Renault saca pecho en plena tormenta del motor: “Nuestro plan es de crecimiento, no de reducir capacidades”
El fabricante francés insta a la UE a incluir a Marruecos y a Turquía dentro de las medidas para proteger a la industria europea


El grupo Renault es la automovilística europea que mejor está surfeando la tormenta a la que se está enfrentando el sector. Al menos eso se observa en los resultados semestrales que han publicado los distintos fabricantes en los últimos días. Mientras buena parte del motor habla de recortes de personal y de reducir la capacidad productiva en Europa (véanse los casos de Volkswagen, Stellantis o BMW), Renault busca crecer, según palabras de su consejero delegado, François Provost. “No tenemos un exceso de capacidad de producción y el objetivo no es reducirla. El plan de futuro de la empresa se centra en el crecimiento”, ha defendido el principal directivo del fabricante galo en un encuentro virtual con un reducido grupo de periodistas internacionales, entre los que estuvo CincoDías, tras la presentación de resultados a los analistas financieros el jueves.
El empresario ha sacado pecho de los esfuerzos de la compañía por reducir los costes de producción —el objetivo del nuevo plan estratégico es bajarlos un 20% para 2030—, “que es la mejor manera de evitar despidos en tres, cinco o diez años”. Provost considera que la compañía va por el buen camino, tras unos resultados semestrales que han arrojado un aumento de la facturación del 10% y unas ganancias de 705 millones, un 53% más que en el mismo periodo de 2025 si se ajusta el efecto contable que supuso eliminar a Nissan —la automovilística francesa es su máximo accionista— de sus cuentas. “Cuando lanzamos nuestro plan, la premisa era hacer frente a cualquier competidor de Europa y más allá, especialmente a los chinos, que son muy fuertes en tiempos de desarrollo, costes y tecnologías (...) existe mucha presión por parte de los fabricantes chinos, pero eso no nos sorprende en absoluto”, ha afirmado.
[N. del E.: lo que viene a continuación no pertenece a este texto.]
(** ** CPU statistics *)

(** C2 (as the module has it): [cpu_stats] hands back the provider's
    record as it is, and ends in an exception only when the provider
    call does, with that exception; on Linux, where the provider sets
    [syscalls] to 0, the caller receives the record with [syscalls = 0]
    and no [Unsupported] is raised. *)
Theorem cpu_stats_passes_record P s :
  imported P = true ->
  cpu_stats P s = p_cpu_stats P s /\
  (forall r s',
      p_cpu_stats P s = (Return r, s') ->
      ~ fails_with Unsupported (cpu_stats P s).1 /\
      (host_platform P = Linux -> linux_syscalls_zero P ->
       cpu_stats P s = (Return r, s') /\ syscalls r = 0)).
Proof.
  intros Himp.
  assert (Heq : cpu_stats P s = p_cpu_stats P s)
    by (apply psutil_imported; exact Himp).
  split; [exact Heq |].
  intros r s' Hr. rewrite Heq, Hr. split.
  - simpl. tauto.
  - intros Hlinux Hzero. split; [reflexivity |].
    exact (Hzero Hlinux s r s' Hr).
Qed.

Lemma cpu_stats_passes_record_witness :
  cpu_stats (Host.linux false Host.steady) 0%nat = (Return Host.stats, 0%nat) /\
  syscalls Host.stats = 0.
Proof.
  destruct (cpu_stats_passes_record (Host.linux false Host.steady) 0%nat
              eq_refl) as [_ H].
  destruct (H Host.stats 0%nat eq_refl) as [_ Hl].
  apply Hl.
  - reflexivity.
  - intros _ s r s' Hr. injection Hr as <- _. reflexivity.
Defined.

(** C2, as the specification words it, fails on a Linux host: the call
    returns a record whose [syscalls] field is 0. *)
Lemma cpu_stats_claim_fails :
  ~ claimed_cpu_stats_unsupported (Host.linux false Host.steady) 0%nat /\
  exists r,
    cpu_stats (Host.linux false Host.steady) 0%nat = (Return r, 0%nat) /\
    syscalls r = 0.
Proof.
  split.
  - intros H. exact (H eq_refl).
  - exists Host.stats. split; reflexivity.
Qed.

(** ** Sensors *)

(** C3 (what the module does): [sensors_fans] returns [None] on every
    host and in every state, without a call of the provider; its
    sibling [sensors_temp] returns the provider's mapping. *)
Theorem sensors_fans_returns_None P s :
  sensors_fans P s = (Return None, s) /\
  sensors_temp P s = psutil P (p_sensors_temperatures P false) s.
Proof. split; reflexivity. Qed.

(** ** Load average *)

(** C4 (as the module has it): [average_sysload] hands back the
    provider's tuple: three floats by position, in the order 1, 5 and 15
    minutes, with no field names. *)
Theorem average_sysload_positional P s r s' :
  average_sysload P s = (Return r, s') ->
  p_getloadavg P s = (Return r, s') /\
  to_py r = PyTuple [PyFloat r.1.1; PyFloat r.1.2; PyFloat r.2] /\
  field_names (to_py r) = None.
Proof.
  intros H. apply psutil_Return in H as [_ H].
  split; [exact H |]. split; reflexivity.
Qed.

Lemma average_sysload_positional_witness :
  field_names (to_py (1 # 2, 1 # 4, 1 # 8)%Q) = None.
Proof.
  exact (proj2 (proj2 (average_sysload_positional
                         (Host.linux false Host.steady) 0%nat
                         (1 # 2, 1 # 4, 1 # 8)%Q 0%nat eq_refl))).
Defined.

(** C4, as the specification words it, fails: the result has no field
    names. *)
Lemma average_sysload_claim_fails :
  ~ claimed_average_sysload_named (Host.linux false Host.steady) 0%nat.
Proof.
  intros H.
  destruct (H (1 # 2, 1 # 4, 1 # 8)%Q 0%nat eq_refl) as (names & Hn & _).
  discriminate Hn.
Qed.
Uno de los aspectos que preocupa al directivo es la posición que tomará la Unión Europea frente a sus fábricas en Marruecos y Turquía, dos lugares clave para la compañía donde se hacen vehículos como el Clio o el Dacia Sandero. La Comisión Europea propuso dentro de su plan para proteger la industria, la etiqueta del made in Europe, un escudo que serviría para desincentivar la venta de coches fabricados fuera de la UE. “Es obvio que las plantas ya existentes de fabricantes europeos en Marruecos y Turquía deben considerarse como europeas ya que forman parte del ecosistema”, ha defendido Provost, quien ha añadido que Renault lleva décadas presente en esos países. Lo que sí habría que evitar, ha matizado, es la construcción de nuevas capacidades y ha pedido incluir a Reino Unido en estas excepciones.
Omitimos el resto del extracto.